Copy every line of the data that includes the string "Lemma".
________________________
Lemma run_thread_starts (l : list (string * string)) (w : World) :
  for_each (flat_map (fun st =>
              [thread_start (T_record_station (fst st) (snd st));
               print ("[" +:+ fst st +:+ "]: Recording thread started.")]) l)
           (fun statement => statement) w
  = (Returned tt,
     mkWorld (clock w) (fs w) (station_status w)
       (stdout w ++ map (fun st => "[" +:+ fst st +:+ "]: Recording thread started.") l)
       (threads w ++ map (fun st => mkThread (T_record_station (fst st) (snd st))
                                             (clock w)) l)).
Proof.
  revert w. induction l as [|st l IH]; intros w.
  - cbn. rewrite !app_nil_r. now destruct w.
  - cbn [flat_map app for_each]. unfold bind, thread_start at 1, print at 1. rewrite IH.
    cbn. now rewrite <- !app_assoc.
Qed.

Lemma main_run (stations : list (string * string)) (w : World) :
  main stations w
  = (Returned tt,
     mkWorld (clock w) (fs w)
       (fold_left (fun d st => dict_set (fst st) false d) stations (station_status w))
       (stdout w ++ map (fun st => "[" +:+ fst st +:+ "]: Recording thread started.")
                        stations)
       (threads w ++ mkThread T_reporting_loop (clock w)
          :: map (fun st => mkThread (T_record_station (fst st) (snd st)) (clock w))
                 stations)).
Proof.
  unfold main, main_statements. rewrite run_assignments.
  cbn [for_each]. unfold bind, thread_start at 1.
  rewrite run_thread_starts. cbn. now rewrite <- app_assoc.
Qed.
________________________
(SOLVED PROBLEM):
Lemma run_thread_starts (l : list (string * string)) (w : World) :
Lemma main_run (stations : list (string * string)) (w : World) :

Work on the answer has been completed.